(** * MosesFitness: the plan-generation paths of [app.py]

    A shallow embedding of the Streamlit script [src/app.py]: one script
    run is a computation over the session state, the store of day
    dictionaries of the current meal plan, and a log of the calls made to
    the collaborators the script imports ([utils.meal_planning],
    [utils.meal_customization], [utils.workout_planner],
    [utils.db_operations], ...).

    Python numbers are idealised as rationals ([Q]); Python dictionaries
    whose iteration order is observed are association lists in insertion
    order; the day dictionaries of the meal plan, which the script updates
    in place, live in a store and the plan maps each day to a location. *)

From Stdlib Require Import QArith Qabs.
From stdpp Require Import base option list strings gmap.

Local Open Scope string_scope.
Local Open Scope list_scope.

(** ** Python dictionaries in insertion order *)

Section Dict.
Context {V : Type}.

(** [d[k]]: the value bound to the key, if any. *)
Fixpoint dict_get (k : string) (d : list (string * V)) : option V :=
  match d with
  | [] => None
  | (k', v) :: d' => if decide (k' = k) then Some v else dict_get k d'
  end.

(** [d[k] = v]: an existing key keeps its position, a new key is
    appended. *)
Fixpoint dict_set (k : string) (v : V) (d : list (string * V)) : list (string * V) :=
  match d with
  | [] => [(k, v)]
  | (k', v') :: d' =>
      if decide (k' = k) then (k, v) :: d' else (k', v') :: dict_set k v d'
  end.
End Dict.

■ What to produce:
The word to find is "then". Copy every line of the records that holds it.

■ Your response:
  | (k', v) :: d' => if decide (k' = k) then Some v else dict_get k d'
      if decide (k' = k) then (k, v) :: d' else (k', v') :: dict_set k v d'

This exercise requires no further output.